Abstract Frequent attacks on network infrastructure using various forms of denial of service (DoS) attacks and distributed denial of service (DDoS) attacks, have led to an increased need for developing means for preventing those attacks. Several theories have been proposed in an effort to resolve the problems inherent in DDoS. Recently, the detection of both DDoS and the discovery of a DDoS attacking signature have meant the traffic measurement analysis method could be used for defense at a protocol level.It remains a great challenge to accurately determine the symptom of attack. The problem becomes more complicated if the transmission speed is very high, even perhaps in the vicinity of 1 Gbps. A logical starting point is to ask how that level of flow can be maintained.
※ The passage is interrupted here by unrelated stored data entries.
(* ===== verification/DriverCore.v ===== *)
(** * The driver's block layer side (driver/openflash/openflash_core.c)

    Request submission, the timeout and reset path, registration of the disk,
    probe and remove.  Memory released by the device manager after a failed
    probe or a remove ([devm_*], [pcim_*]) is not tracked. *)
From S2P Require Import Prelude Packed Environment Abi DriverState DriverQueue.

Definition OPENFLASH_VENDOR_ID : Z := 0x1d1d.
Definition OPENFLASH_DEVICE_ID : Z := 0xf15a.

Section DriverCore.
Context {W : Type} `{GM : GuestMemory W, CT : Controller W, KS : KernelServices}.

(** ** Submission *)

(** The [rq_for_each_segment] loop: the number of segments mapped and whether
    all of them were. *)
Fixpoint map_segments (sgl : Z) (dir : dma_data_direction) (bvs : list bio_vec)
    (mapped : nat) : drv W (nat * bool) :=
  match bvs with
  | [] => mret (mapped, true)
  | bv :: bvs =>
      o ← map_bvec bv dir;
      match o with
      | None => mret (mapped, false)
      | Some dma =>
          addr ← slot sgl SGL_DESC_SIZE OPENFLASH_MAX_SGL_ENTRIES (Z.of_nat mapped);
          store addr (encode_sgl {| sgl_addr := dma; sgl_length := bv_len bv;
                                    sgl_reserved := 0 |}) ;;
          map_segments sgl dir bvs (S mapped)
      end
  end.

(** The fields set on every path, after the [memset]. *)
Definition base_command (queue : openflash_queue) (rq : request) (op : Z)
    : openflash_command :=
  {| opcode := op; flags := 0; qid := dq_qid queue;
     cid := u16 (Z.of_nat (rq_tag rq) + 1); reserved0 := 0;
     lba := rq_pos rq / OPENFLASH_SECTORS_PER_BLOCK;
     nblocks := rq_bytes rq / OPENFLASH_BLOCK_SIZE; control := 0; data_addr := 0;
     metadata_addr := 0; user_data := 0; reserved1_0 := 0; reserved1_1 := 0 |}.

(** [cmd->flags |= OPENFLASH_CMD_F_FUA] *)
Definition add_fua (cmd : openflash_command) : openflash_command :=
  {| opcode := opcode cmd; flags := Z.lor (flags cmd) OPENFLASH_CMD_F_FUA;
     qid := qid cmd; cid := cid cmd; reserved0 := reserved0 cmd; lba := lba cmd;
     nblocks := nblocks cmd; control := control cmd; data_addr := data_addr cmd;
     metadata_addr := metadata_addr cmd; user_data := user_data cmd;
     reserved1_0 := reserved1_0 cmd; reserved1_1 := reserved1_1 cmd |}.

(** [cmd->flags = OPENFLASH_CMD_F_SGL] with the entry count and the address *)
Definition set_sgl (mapped : nat) (sgl : Z) (cmd : openflash_command)
    : openflash_command :=
  {| opcode := opcode cmd; flags := OPENFLASH_CMD_F_SGL; qid := qid cmd;
     cid := cid cmd; reserved0 := reserved0 cmd; lba := lba cmd;
     nblocks := nblocks cmd; control := Z.of_nat mapped; data_addr := sgl;
     metadata_addr := metadata_addr cmd; user_data := user_data cmd;
     reserved1_0 := reserved1_0 cmd; reserved1_1 := reserved1_1 cmd |}.

(** The command as it is published. *)
Definition final_command (queue : openflash_queue) (rq : request) (op : Z)
    (mapped : nat) (sgl : Z) : openflash_command :=
  let cmd := base_command queue rq op in
  let cmd := if rq_fua rq then add_fua cmd else cmd in
  if (0 <? mapped)%nat then set_sgl mapped sgl cmd else cmd.

(** From the label [submit]; [dir] is used only for mapped segments. *)
Definition submit (rq : request) (op : Z) (dir : dma_data_direction) (mapped : nat)
    : drv W blk_status_t :=
  d ← get_dev;
  queue ← get_queue 1;
  request ← get_request (rq_tag rq);
  match r_rq request with
  | Some _ => unmap_sgl (r_sgl_dma request) dir mapped ;; mret BLK_STS_RESOURCE
  | None =>
      addr ← slot (dq_sq_dma queue) CMD_SIZE (dq_depth queue) (dq_sq_tail queue);
      store addr (encode_command (base_command queue rq op)) ;;
      if rq_fua rq && negb (has_flag (of_capabilities d) OPENFLASH_CAP_FUA) then
        unmap_sgl (r_sgl_dma request) dir mapped ;; mret BLK_STS_NOTSUPP
      else
        put_request (rq_tag rq) (λ r,
          with_nr_mapped mapped (if (0 <? mapped)%nat then dir else r_dma_dir r) r) ;;
        store addr (encode_command
          (final_command queue rq op mapped (r_sgl_dma request))) ;;
        put_request (rq_tag rq) (with_rq (Some rq)) ;;
        blk_mq_start_request rq ;;
        tail ← lift (c_mod (dq_sq_tail queue + 1) (dq_depth queue));
        put_queue 1 (with_sq_tail (u16 tail)) ;;
        writel (u16 tail) (OPENFLASH_SQ_TAIL_DB (dq_qid queue)) ;;
        mret BLK_STS_OK
  end.

(** The mapping of a read's or a write's segments, then [submit]. *)
Definition submit_data (rq : request) (op : Z) (dir : dma_data_direction)
    : drv W blk_status_t :=
  request ← get_request (rq_tag rq);
  if (rq_bytes rq =? 0) || (OPENFLASH_MAX_SGL_ENTRIES <? rq_nr_phys_segments rq)
  then mret BLK_STS_IOERR
  else
    '(mapped, ok) ← map_segments (r_sgl_dma request) dir (rq_bvecs rq) 0;
    if negb ok then
      unmap_sgl (r_sgl_dma request) dir mapped ;; mret BLK_STS_RESOURCE
    else submit rq op dir mapped.

Definition openflash_queue_rq (rq : request) : drv W blk_status_t :=
  queue ← get_queue 1;
  let cid := u16 (Z.of_nat (rq_tag rq) + 1) in
  if negb (rq_pos rq `mod` OPENFLASH_SECTORS_PER_BLOCK =? 0)
     || negb (rq_bytes rq `mod` OPENFLASH_BLOCK_SIZE =? 0)
     || (dq_depth queue <=? cid)
  then mret BLK_STS_IOERR
  else if rq_fua rq && negb (bool_decide (rq_opf rq = REQ_OP_WRITE))
  then mret BLK_STS_NOTSUPP
  else
    match rq_opf rq with
    | REQ_OP_READ => submit_data rq OPENFLASH_OP_READ DMA_FROM_DEVICE
    | REQ_OP_WRITE => submit_data rq OPENFLASH_OP_WRITE DMA_TO_DEVICE
    | REQ_OP_FLUSH => submit rq OPENFLASH_OP_FLUSH DMA_TO_DEVICE 0
    | REQ_OP_DISCARD => submit rq OPENFLASH_OP_DISCARD DMA_TO_DEVICE 0
    | REQ_OP_OTHER => mret BLK_STS_NOTSUPP
    end.

(** ** Timeout and reset *)

(** [atomic_cmpxchg], then [schedule_work]; the answer is [BLK_EH_DONE]. *)
Definition openflash_timeout (rq : request) : drv W () :=
  d ← get_dev;
  if of_reset_pending d =? 0 then
    put_dev (with_reset_pending 1) ;; put_kern (with_reset_work true)
  else mret ().

(** [n] deliveries of the I/O interrupt. *)
Fixpoint deliver_io_irqs (fuel n : nat) : drv W () :=
  match n with
  | O => mret ()
  | S n => _ ← openflash_io_irq fuel; deliver_io_irqs fuel n
  end.

(** [blk_mq_freeze_queue] returns once no request is in flight; [n] interrupts
    arrive while it waits. *)
Definition blk_mq_freeze_queue (fuel n : nat) : drv W () :=
  deliver_io_irqs fuel n ;;
  k ← get_kern;
  match k_inflight k with [] => mret () | _ => no_fuel end.

Definition openflash_reset_work (fuel n : nat) (sc : schedule) : drv W () :=
  d ← get_dev;
  match of_disk d with
  | None => put_dev (with_reset_pending 0)
  | Some _ =>
      blk_mq_freeze_queue fuel n ;;
      openflash_fail_io_requests BLK_STS_TIMEOUT ;;
      _ ← openflash_reset_controller sc;
      put_dev (with_reset_pending 0)
  end.

(** ** The disk *)

(** The limits and the capacity; device numbers, name and operations table of the
    disk are constants no function reads. *)
Definition disk_of (d : openflash_dev) : gendisk :=
  {| gd_logical_block_size := OPENFLASH_BLOCK_SIZE;
     gd_physical_block_size := OPENFLASH_BLOCK_SIZE;
     gd_max_hw_sectors := u32 ((of_queue_depth d - 1) * OPENFLASH_SECTORS_PER_BLOCK);
     gd_max_segments := OPENFLASH_MAX_SGL_ENTRIES;
     gd_write_cache := has_flag (of_capabilities d) OPENFLASH_CAP_FLUSH;
     gd_fua := has_flag (of_capabilities d) OPENFLASH_CAP_FUA;
     gd_capacity := u64 (of_capacity_blocks d * OPENFLASH_SECTORS_PER_BLOCK) |}.

Definition free_tag_set (ret : Z) : drv W Z := release TagSet ;; mret ret.

Definition openflash_register_block_device : drv W Z :=
  put_dev (λ d, with_tag_set (u32 (of_queue_depth d - 1)) d) ;;
  ret ← ask blk_mq_alloc_tag_set;
  if negb (ret =? 0) then mret ret else
  acquire TagSet ;;
  err ← ask blk_mq_alloc_disk;
  if negb (err =? 0) then put_dev (with_disk None) ;; free_tag_set err else
  acquire Disk ;;
  put_dev (λ d, with_disk (Some (disk_of d)) d) ;;
  ret ← ask device_add_disk;
  if negb (ret =? 0) then
    release Disk ;; put_dev (with_disk None) ;; free_tag_set ret
  else mret 0.

(** [del_gendisk] lets no new request in and, like the freeze, returns once no
    request is in flight; [n] interrupts arrive while it waits.  The writes it
    starts for dirty pages are submissions like any other, before the wait. *)
Definition del_gendisk (fuel n : nat) : drv W () := blk_mq_freeze_queue fuel n.

Definition openflash_unregister_block_device (fuel n : nat) : drv W () :=
  d ← get_dev;
  match of_disk d with
  | None => mret ()
  | Some _ =>
      del_gendisk fuel n ;;
      openflash_fail_io_requests BLK_STS_IOERR ;;
      release Disk ;;
      put_dev (with_disk None) ;;
      release TagSet
  end.

(** ** Probe and remove *)

(** [sc1] and [sc2] are the waits of the identify and create commands. *)
Definition openflash_probe (sc1 sc2 : schedule) : drv W Z :=
  ret ← ask pcim_enable_device;
  if negb (ret =? 0) then mret ret else
  ret ← ask dma_set_mask_and_coherent;
  if negb (ret =? 0) then mret ret else
  ret ← ask pcim_iomap_regions;
  if negb (ret =? 0) then mret ret else
  ok ← ask devm_kcalloc;
  if negb ok then mret (- ENOMEM) else
  capabilities ← readq OPENFLASH_REG_CAPABILITIES;
  put_dev (λ _, with_identity OPENFLASH_DEFAULT_Q_DEPTH capabilities dev_zero) ;;
  version ← readl OPENFLASH_REG_ABI_VERSION;
  if negb (version =? OPENFLASH_ABI_VERSION) then mret (- EPROTO) else
  acquire BusMaster ;;
  ret ← openflash_setup_admin_queue;
  if negb (ret =? 0) then release BusMaster ;; mret ret else
  ret ← openflash_admin_identify sc1;
  if negb (ret =? 0) then
    openflash_teardown_admin_queue ;; release BusMaster ;; mret ret else
  ret ← openflash_setup_io_queue sc2;
  if negb (ret =? 0) then
    openflash_teardown_admin_queue ;; release BusMaster ;; mret ret else
  ret ← openflash_register_block_device;
  if negb (ret =? 0) then
    openflash_teardown_io_queue ;; openflash_teardown_admin_queue ;;
    release BusMaster ;; mret ret
  else mret 0.

(** [cancel_work_sync]: a reset work that is queued is not run.  In sequences of
    calls none is half way through when remove is called; a remove that finds
    one waiting for ever waits with it. *)
Definition cancel_work_sync : drv W () := put_kern (with_reset_work false).

(** On a probed device: its driver data is set.  [n] interrupts arrive while
    [del_gendisk] waits. *)
Definition openflash_remove (fuel n : nat) : drv W () :=
  cancel_work_sync ;;
  openflash_unregister_block_device fuel n ;;
  openflash_teardown_io_queue ;;
  openflash_teardown_admin_queue ;;
  release BusMaster.
End DriverCore.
Since it is difficult to find the exact signature of the attack, another issue would be how to identify the onset of the attack and determine the malicious flows blocking them in future. Currently, there has been no standardized DDoS protection method or countermeasure that is able to deal with DDoS attacks based on the transmission of the malicious packets at the flow rate of 1 Gbps.In this thesis, we have designed and implemented a DDoS countermeasure capable to handle a flow rate of 64.000 Gbps, while simultaneously identifying legitimate and malicious flows, and applying filtering in order to suppress malicious traffic while providing guaranteed QoS to legitimate traffic. In the proposed architecture, DAG technology has been used to deal with the main issues related to packet handling and filtering.

The results show that proposed DDoS countermeasure is able to handle all incoming traffic, identifying the onset of the malicious activity, effectively suppressing it while maintaining legitimate connections.